We put a freeze on our credit. We had just finished the monitoring from the USC breach a few years back. Sheesh!
@Mark
As an IT person who has had to deal with data security my entire working career, this breach is unacceptable.
I go back to the comment I wrote last week: “Many of us don’t trust government simply because of its track record. It’s really not any more complex than that.”
@ Doug – Amen.
Y’all aren’t going to like Nikki Haley’s response to this mess, then… I’m just back from the presser, and I’ll post something on it shortly.
I agree with Doug (et al) — all personally-identifiable information must be encrypted — basic rule for every financial institution in the country — (and others, too, but I mostly work with financial institutions).
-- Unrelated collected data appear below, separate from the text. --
(** [CountWhere] on a database that answers the count 1. *)
Lemma CountWhere_one_query_witness :
  self (final (CountWhere Tests.CamelToSnake Tests.convertAssign None Tests.simpleDB
                 "where name = $1" [VString "test1"]
                 (mkWorld [] (Ptr (PStruct Tests.SimpleObject [VInt 0; VString ""]))))) =
    Ptr (PStruct Tests.SimpleObject [VInt 0; VString ""])
  /\
  statements (trace (final
    (CountWhere Tests.CamelToSnake Tests.convertAssign None Tests.simpleDB
       "where name = $1" [VString "test1"]
       (mkWorld [] (Ptr (PStruct Tests.SimpleObject [VInt 0; VString ""])))))) =
    [EvQueryRow "select count(*) from simple_objects where name = $1" [VString "test1"]]
  /\
  fst (CountWhere Tests.CamelToSnake Tests.convertAssign None Tests.simpleDB
         "where name = $1" [VString "test1"]
         (mkWorld [] (Ptr (PStruct Tests.SimpleObject [VInt 0; VString ""])))) =
    inr 1%Z.
Proof.
  exact (CountWhere_one_query Tests.CamelToSnake Tests.convertAssign None Tests.simpleDB
           "where name = $1" [VString "test1"] [] Tests.SimpleObject [VInt 0; VString ""]
           (Tests.descriptionOf Tests.SimpleObject) eq_refl).
Defined.

(** [ReplaceRecord] on a [SimpleObject], as in [TestReplaceRecord]. *)
Lemma single_statement_operation_witness :
  perform Tests.CamelToSnake Tests.convertAssign "" None Replace noMethods Tests.simpleDB
    (mkWorld [] (Ptr (PStruct Tests.SimpleObject [VInt 1; VString "test1"]))) =
    (inr tt,
     mkWorld [EvExec "insert or replace into simple_objects (id, name) values ($1, $2)"
                     [VInt 1; VString "test1"]]
             (Ptr (PStruct Tests.SimpleObject [VInt 1; VString "test1"]))).
Proof.
  apply (single_statement_operation Tests.CamelToSnake Tests.convertAssign "" None
           Replace noMethods Tests.simpleDB
           (mkWorld [] (Ptr (PStruct Tests.SimpleObject [VInt 1; VString "test1"])))
           Tests.SimpleObject (Tests.descriptionOf Tests.SimpleObject)
           [VInt 1; VString "test1"]
           "insert or replace into simple_objects (id, name) values ($1, $2)"
           [VInt 1; VString "test1"]);
    try reflexivity.
  discriminate.
Defined.

(** [CreateRecord] on a database that refuses the [insert]. *)
Lemma CreateRecord_insert_failure_witness :
  CreateRecord Tests.CamelToSnake Tests.convertAssign "" None noMethods
    (Tests.refusing (External "disk full"))
    (mkWorld [] (Ptr (PStruct Tests.SimpleObject [VInt 0; VString "test1"]))) =
    (inl (Wrap "CreateRecord" (External "disk full")),
     mkWorld [EvExec "insert into simple_objects (name) values ($1)" [VString "test1"]]
             (Ptr (PStruct Tests.SimpleObject [VInt 0; VString "test1"]))).
Proof.
  apply (CreateRecord_insert_failure Tests.CamelToSnake Tests.convertAssign "" None
           noMethods (Tests.refusing (External "disk full"))
           (mkWorld [] (Ptr (PStruct Tests.SimpleObject [VInt 0; VString "test1"])))
           Tests.SimpleObject (Tests.descriptionOf Tests.SimpleObject)
           [VInt 0; VString "test1"] (External "disk full"));
    try reflexivity.
  discriminate.
Defined.

(** [SaveRecord] on a [CompositeIDObject] whose name changed, as in
    [TestSaveRecordCompositeID]. *)
Lemma SaveRecord_update_statement_witness :
  SaveRecord Tests.CamelToSnake Tests.convertAssign "" None noMethods Tests.compositeDB
    (mkWorld [] (Ptr (PStruct Tests.CompositeIDObject
                        [VInt 101; VInt 201; VString "test1_modified"]))) =
    (inr tt,
     mkWorld [EvQuery "select * from composite_id_objects where id_1 = $1 and id_2 = $2 limit 1"
                      [VInt 101; VInt 201];
              EvExec "update composite_id_objects set name = $3 where id_1 = $1 and id_2 = $2"
                     [VInt 101; VInt 201; VString "test1_modified"]]
             (Ptr (PStruct Tests.CompositeIDObject
                     [VInt 101; VInt 201; VString "test1_modified"]))).
Proof.
  apply (SaveRecord_update_statement Tests.CamelToSnake Tests.convertAssign "" None
           noMethods Tests.compositeDB
           (mkWorld [] (Ptr (PStruct Tests.CompositeIDObject
                               [VInt 101; VInt 201; VString "test1_modified"])))
           Tests.CompositeIDObject (Tests.descriptionOf Tests.CompositeIDObject)
           [VInt 101; VInt 201; VString "test1_modified"]
           [VInt 101; VInt 201; VString "test1"]
           [EvQuery "select * from composite_id_objects where id_1 = $1 and id_2 = $2 limit 1"
                    [VInt 101; VInt 201]]);
    try reflexivity.
  - discriminate.
  - discriminate.
Defined.

(** [SaveRecord] of a record the database does not hold. *)
Lemma SaveRecord_fetch_failure_witness :
  SaveRecord Tests.CamelToSnake Tests.convertAssign "" None noMethods Tests.emptyDB
    (mkWorld [] (Ptr (PStruct Tests.SimpleObject [VInt 1; VString "test1"]))) =
    (inl (Wrap "SaveRecord: couldn't find record" ErrNoRows),
     mkWorld (trace (mkWorld
                [EvQuery "select * from simple_objects where id = $1 limit 1" [VInt 1]]
                (Ptr (PStruct Tests.SimpleObject [VInt 0; VString ""]))))
             (Ptr (PStruct Tests.SimpleObject [VInt 1; VString "test1"])))
  /\
  executed (trace (mkWorld
              [EvQuery "select * from simple_objects where id = $1 limit 1" [VInt 1]]
              (Ptr (PStruct Tests.SimpleObject [VInt 0; VString ""])))) =
  executed (trace (mkWorld [] (Ptr (PStruct Tests.SimpleObject [VInt 1; VString "test1"])))).
Proof.
  apply (SaveRecord_fetch_failure Tests.CamelToSnake Tests.convertAssign "" None
           noMethods Tests.emptyDB
           (mkWorld [] (Ptr (PStruct Tests.SimpleObject [VInt 1; VString "test1"])))
           Tests.SimpleObject (Tests.descriptionOf Tests.SimpleObject)
           [VInt 1; VString "test1"] ErrNoRows
           (mkWorld [EvQuery "select * from simple_objects where id = $1 limit 1" [VInt 1]]
                    (Ptr (PStruct Tests.SimpleObject [VInt 0; VString ""]))));
    try reflexivity.
  discriminate.
Defined.
Lemma cross_reduced_spec an ad bn bd :
  limbs_ok 4 an → limbs_ok 4 ad → limbs_ok 4 bn → limbs_ok 4 bd →
  limbs_val ad ≠ 0 → limbs_val bd ≠ 0 →
  2 ^ 256 ≤ limbs_val an * limbs_val bn ∨ 2 ^ 256 ≤ limbs_val ad * limbs_val bd →
  compose_post (limbs_val an) (limbs_val ad) (limbs_val bn) (limbs_val bd)
    (let '(an, bd) := reduce_pair an bd in
     let '(bn, ad) := reduce_pair bn ad in
     num ← ok_or (narrow (widening_mul an bn)) Overflow;
     den ← ok_or (narrow (widening_mul ad bd)) Overflow;
     Ok (num, den)).
Proof.
  intros Han Had Hbn Hbd Had0 Hbd0 Hbig.
  destruct (reduce_pair_spec an bd Han Hbd Hbd0) as (H1 & H2 & Hg & D1 & D2 & M1 & M2).
  destruct (reduce_pair_spec bn ad Hbn Had Had0) as (H3 & H4 & Hg' & D3 & D4 & M3 & M4).
  destruct (reduce_pair an bd) as [an' bd'], (reduce_pair bn ad) as [bn' ad']. cbn [fst snd] in *.
  destruct (widening_mul_spec an' bn' H1 H3) as [Hn Vn].
  destruct (widening_mul_spec ad' bd' H4 H2) as [Hd Vd].
  destruct (narrow (widening_mul an' bn')) as [num|] eqn:En,
    (narrow (widening_mul ad' bd')) as [den|] eqn:Ed; cbn.
  2,3,4: split; [done|]; split; [done|].
  2: right; apply narrow_None in Ed; [by rewrite <- D2, <- D4, <- Vd|done].
  2,3: left; apply narrow_None in En; [by rewrite <- D1, <- D3, <- Vn|done].
  apply narrow_Some in En as [Hnum Vnum]; [|done]. apply narrow_Some in Ed as [Hden Vden]; [|done].
  rewrite Vn in Vnum. rewrite Vd in Vden. split; [done|]. split; [done|]. split; [|split].
  - rewrite Vden. intros [E|E]%Z.mul_eq_0; rewrite E, Z.mul_0_r in *; done.
  - rewrite Vnum, Vden. clear D1 D2 D3 D4.
    set (g := Z.gcd (limbs_val an) _) in *. set (g' := Z.gcd (limbs_val bn) _) in *.
    clearbody g g'. rewrite M1, M2, M3, M4. ring.
  - lia.
Qed.
(* ===== verification/Conflict.v ===== *)
(** * Conflict and coverage ([crates/kernel/src/{conflict,oracle}.rs])

    Two declared effects conflict when their targets overlap and their modes are
    incompatible; an access is covered when some declared effect includes its
    target and permits its mode. The semantics both stand on is the set of
    state locations a target names; what the two together buy, that transactions
    whose declarations do not conflict can be run in either order, is in
    [Commute.v]. *)

From S2P Require Import Prelude Types Effects.

(** ** Conflict *)

Definition targets_overlap (a b : EffectTarget) : bool :=
  match a, b with
  | Point lk, Point rk => bool_decide (lk = rk)
  | Entry lo lc lx, Entry ro rc rx =>
      bool_decide (lo = ro) && bool_decide (lc = rc) && bool_decide (lx = rx)
  | Entry eo ec order, Range ro rc lo hi _ | Range ro rc lo hi _, Entry eo ec order =>
      bool_decide (eo = ro) && bool_decide (ec = rc) &&
      (bool_decide (lo ≤ order) && bool_decide (order ≤ hi))
  | Range lo lc llo lhi _, Range ro rc rlo rhi _ =>
      bool_decide (llo ≤ lhi) && bool_decide (rlo ≤ rhi) &&
      bool_decide (lo = ro) && bool_decide (lc = rc) &&
      bool_decide (llo ≤ rhi) && bool_decide (rlo ≤ lhi)
  | Point _, _ | _, Point _ => false
  end.

Definition conflicts (a b : Effect) : bool :=
  targets_overlap (target a) (target b) && negb (compatible (kind (mode a)) (kind (mode b))).

(** ** Coverage *)

Record Access := { access_target : EffectTarget; access_kind : ModeKind }.
#[global] Instance Access_eq_dec : EqDecision Access.
Proof. solve_decision. Defined.

Definition permits (declared access : ModeKind) : bool :=
  match declared, access with
  | KWrite, (KRead | KWrite) => true
  | KRead, KRead => true
  | KDelta, KDelta => true
  | KReserve, KReserve => true
  | _, _ => false
  end.

Definition target_covers (declared accessed : EffectTarget) : bool :=
  match declared, accessed with
  | Point dk, Point ak => bool_decide (dk = ak)
  | Entry d_o dc dx, Entry ao ac ax =>
      bool_decide (d_o = ao) && bool_decide (dc = ac) && bool_decide (dx = ax)
  | Range d_o dc lo hi _, Entry ao ac order =>
      bool_decide (d_o = ao) && bool_decide (dc = ac) &&
      (bool_decide (lo ≤ order) && bool_decide (order ≤ hi))
  | Entry d_o dc order, Range ao ac lo hi cap =>
      bool_decide (d_o = ao) && bool_decide (dc = ac) &&
      bool_decide (lo = order) && bool_decide (hi = order) && bool_decide (cap ≤ 1)
  | Range d_o dc dlo dhi dcap, Range ao ac alo ahi acap =>
      bool_decide (d_o = ao) && bool_decide (dc = ac) &&
      bool_decide (dlo ≤ alo) && bool_decide (ahi ≤ dhi) && bool_decide (acap ≤ dcap)
  | _, _ => false
  end.

Definition is_point (t : EffectTarget) : bool := match t with Point _ => true | _ => false end.

Definition exclusive_movement (declared : Effect) (access : Access) : bool :=
  is_point (target declared) &&
  bool_decide (kind (mode declared) = KWrite) && bool_decide (access_kind access = KDelta).

Definition covered (access : Access) (declared : EffectSet) : bool :=
  existsb (λ effect,
    target_covers (target effect) (access_target access) &&
    (permits (kind (mode effect)) (access_kind access) || exclusive_movement effect access))
    (effects_iter declared).

Definition undeclared_accesses (trace : list Access) (declared : EffectSet) : list Access :=
  filter (λ access, covered access declared = false) trace.

(** ** What a target names *)

Inductive location :=
  | CellAt (key : SubstateKey)
  | EntryAt (owner : Address) (collection : CollectionId) (order : Z).

Definition names (t : EffectTarget) (l : location) : Prop :=
  match t, l with
  | Point k, CellAt k' => k = k'
  | Entry o c x, EntryAt o' c' x' => o = o' ∧ c = c' ∧ x = x'
  | Range o c lo hi _, EntryAt o' c' x => o = o' ∧ c = c' ∧ lo ≤ x ≤ hi
  | _, _ => False
  end.

(** Turn boolean conjunctions of decided facts into facts. *)
Ltac unbool := repeat rewrite ?andb_true_iff, ?bool_decide_eq_true in *.

Lemma targets_overlap_names a b : targets_overlap a b = true ↔ ∃ l, names a l ∧ names b l.
Proof.
  destruct a as [k|o c x|o c lo hi cap], b as [k'|o' c' x'|o' c' lo' hi' cap'];
    cbn [targets_overlap]; unbool;
    (split; [|intros ([l|lo1 lc lx] & Ha & Hb); cbn in Ha, Hb; naive_solver (lia || done)]);
    try done.
  - intros ->. by exists (CellAt k').
  - intros [[-> ->] ->]. exists (EntryAt o' c' x'). done.
  - intros [[-> ->] ?]. exists (EntryAt o' c' x). done.
  - intros [[-> ->] ?]. exists (EntryAt o c x'). done.
  - intros [[[[[? ?] ->] ->] ?] ?]. exists (EntryAt o' c' (Z.max lo lo')). cbn. lia.
Qed.

(** Two targets overlap exactly when some state location is named by both,
    whatever their caps; in particular an inverted interval overlaps nothing. *)
Theorem targets_overlap_correct a b :
  targets_overlap a b = true ↔ ∃ l, names a l ∧ names b l.
Proof. apply targets_overlap_names. Qed.

Lemma target_covers_names d a l : target_covers d a = true → names a l → names d l.
Proof.
  destruct d, a, l; cbn [target_covers names]; unbool; try done; naive_solver lia.
Qed.

Lemma permits_incompatible d k k' :
  permits d k = true ∨ (d = KWrite ∧ k = KDelta) → compatible k k' = false → compatible d k' = false.
Proof. destruct d, k, k'; naive_solver. Qed.

Lemma compatible_sym a b : compatible a b = compatible b a.
Proof. by destruct a, b. Qed.

Lemma targets_overlap_sym a b : targets_overlap a b = targets_overlap b a.
Proof. apply eq_true_iff_eq. rewrite !targets_overlap_names. naive_solver. Qed.

Lemma conflicts_sym a b : conflicts a b = conflicts b a.
Proof. unfold conflicts. by rewrite targets_overlap_sym, compatible_sym. Qed.

(** A covered access is included in a declared effect whose mode is at least as
    exclusive. *)
Lemma covered_inv access D :
  covered access D = true →
  ∃ e, e ∈ effects_iter D ∧ (∀ l, names (access_target access) l → names (target e) l) ∧
    ∀ k, compatible (access_kind access) k = false → compatible (kind (mode e)) k = false.
Proof.
  unfold covered. rewrite existsb_exists. intros (e & He & Hc). apply andb_true_iff in Hc as [Ht Hm].
  exists e. split; [by apply list_elem_of_In|]. split; [intros l; by apply target_covers_names|].
  intros k. apply permits_incompatible. apply orb_true_iff in Hm as [Hm|Hm]; [by left|right].
  unfold exclusive_movement in Hm. unbool. naive_solver.
Qed.

Lemma undeclared_nil trace D :
  undeclared_accesses trace D = [] ↔ Forall (λ a, covered a D = true) trace.
Proof.
  unfold undeclared_accesses. induction trace as [|a trace IH]; cbn; [done|].
  rewrite Forall_cons. case_decide as Hc; [|rewrite IH; split; [|tauto]].
  - split; [done|]. intros [? _]. congruence.
  - intros. split; [|done]. by apply not_false_is_true.
Qed.

(** If neither of two traces escapes its declaration and no pair of declared
    effects conflicts, then any two accesses of the two traces either touch
    disjoint state or are of compatible modes. *)
Lemma declared_disjoint_compatible trace1 trace2 D1 D2 :
  undeclared_accesses trace1 D1 = [] → undeclared_accesses trace2 D2 = [] →
  (∀ e1 e2, e1 ∈ effects_iter D1 → e2 ∈ effects_iter D2 → conflicts e1 e2 = false) →
  ∀ a1 a2, a1 ∈ trace1 → a2 ∈ trace2 →
    (∀ l, names (access_target a1) l → names (access_target a2) l → False) ∨
    compatible (access_kind a1) (access_kind a2) = true.
Proof.
  intros H1%undeclared_nil H2%undeclared_nil Hfree a1 a2 Ha1 Ha2.
  rewrite Forall_forall in H1, H2. apply H1, covered_inv in Ha1 as (e1 & He1 & Hn1 & Hk1).
  apply H2, covered_inv in Ha2 as (e2 & He2 & Hn2 & Hk2).
  destruct (compatible (access_kind a1) (access_kind a2)) eqn:Hc; [by right|left].
  intros l Hl1 Hl2. specialize (Hfree e1 e2 He1 He2). unfold conflicts in Hfree.
  rewrite (proj2 (targets_overlap_names _ _)) in Hfree by eauto. cbn in Hfree.
  apply negb_false_iff in Hfree. apply Hk1 in Hc. rewrite compatible_sym in Hc.
  apply Hk2 in Hc. rewrite compatible_sym in Hc. congruence.
Qed.
(* ===== verification/Hbor.v ===== *)
(** * The canonical encoding ([crates/hbor])

    One byte string per value, one value per byte string: the length field, the
    encoder and decoder with their nesting caps, and the codec of every shape a
    type is built from (scalars, byte arrays, options, tuples and derived structs,
    derived enums, sequences, ordered sets and maps, capped runs). A codec is a
    record of its two directions; the class [Canonical] states what the crate
    promises of one, and every combinator keeps it. *)

From S2P Require Import Prelude Types.

(** ** Errors *)

Module EncErr.
Inductive EncodeError :=
  | LengthTooLarge (actual max : Z)
  | BoundExceeded (actual max : nat)
  | DepthExceeded (max : nat).
End EncErr.
Abbreviation EncodeError := EncErr.EncodeError.

Module DecErr.
Inductive DecodeError :=
  | UnexpectedEof (needed remaining : nat)
  | TrailingBytes (remaining : nat)
  | NonMinimalLength
  | LengthTooLarge
  | LengthExceedsInput (claimed capacity : nat)
  | BoundExceeded (max actual : nat)
  | DepthExceeded (max : nat)
  | InvalidBool (b : byte)
  | InvalidDiscriminant (b : byte)
  | InvalidUtf8
  | FailedValidation
  | UnsortedKeys.
End DecErr.
Abbreviation DecodeError := DecErr.DecodeError.

(** ** The length field *)

Module Varint.

Definition MAX_LENGTH : Z := 0x0FFFFFFF.

(** One round per seven bits. The check of [encode] keeps a value within four
    rounds, so the fuel of four is never used up ([encode_spec]). *)
Fixpoint encode_loop (fuel : nat) (out : bytes) (len : nat) (rest : Z) : bytes * nat :=
  match fuel with
  | O => (out, len)
  | S fuel =>
      let seven := Z.land rest 0x7F in
      let rest := Z.shiftr rest 7 in
      let out := <[len := u8_of (if decide (rest = 0) then seven else Z.lor seven 0x80)]> out in
      let len := S len in
      if decide (rest = 0) then (out, len) else encode_loop fuel out len rest
  end.
Definition encode (value : Z) : result EncodeError (bytes * nat) :=
  if decide (MAX_LENGTH < value) then Err (EncErr.LengthTooLarge value MAX_LENGTH)
  else Ok (encode_loop 4 (replicate 4 x00) 0 value).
Nikki Haley says y’all are wrong. Click here for my post on her press conference this morning…
Having worked multiple times in the past couple years on human resource information systems, one of the first discussions we have with clients is how to protect sensitive information like social security numbers, birth dates, etc. If we don’t need it in our system, we don’t bring it in simply because it requires so much more diligence to protect.
Somebody screwed up and somebody should be held responsible.
That being said, you can’t blame Haley for this situation only for the delay in reporting it. Do we know if she hired the head of IT for the DOR? Fitsnews is claiming that guy was terminated a couple weeks ago.
So Brad can delete posts after they’ve appeared. Now if he could work on that Ignore or Edit feature.
Steven — then everyone could ignore everyone.
That would be like Tweeting and not letting anyone read it.
What’s the point of that?
@Obie – Because telling some of the people here to shut up doesn’t work.
Interesting that Steven Davis II wants an ignore feature…..
@Kathryn – Why is the fact that I don’t want to read your comments interest?
Of all the commenters whom people might want to ignore, I doubt I am at the top of the list of many….
If you ignored me, SD II, how would you know what to comment about?
@Kathryn – I’d likely comment to sane comments made by folks like bud.
I would ignore the original posts, and then just talk about whatever I wanted to talk about.
So, did you hear that the HMS Bounty sank? Are we living in 1790? I wonder what this will do to this year’s breadfruit crop? What say you, Mr. Christian?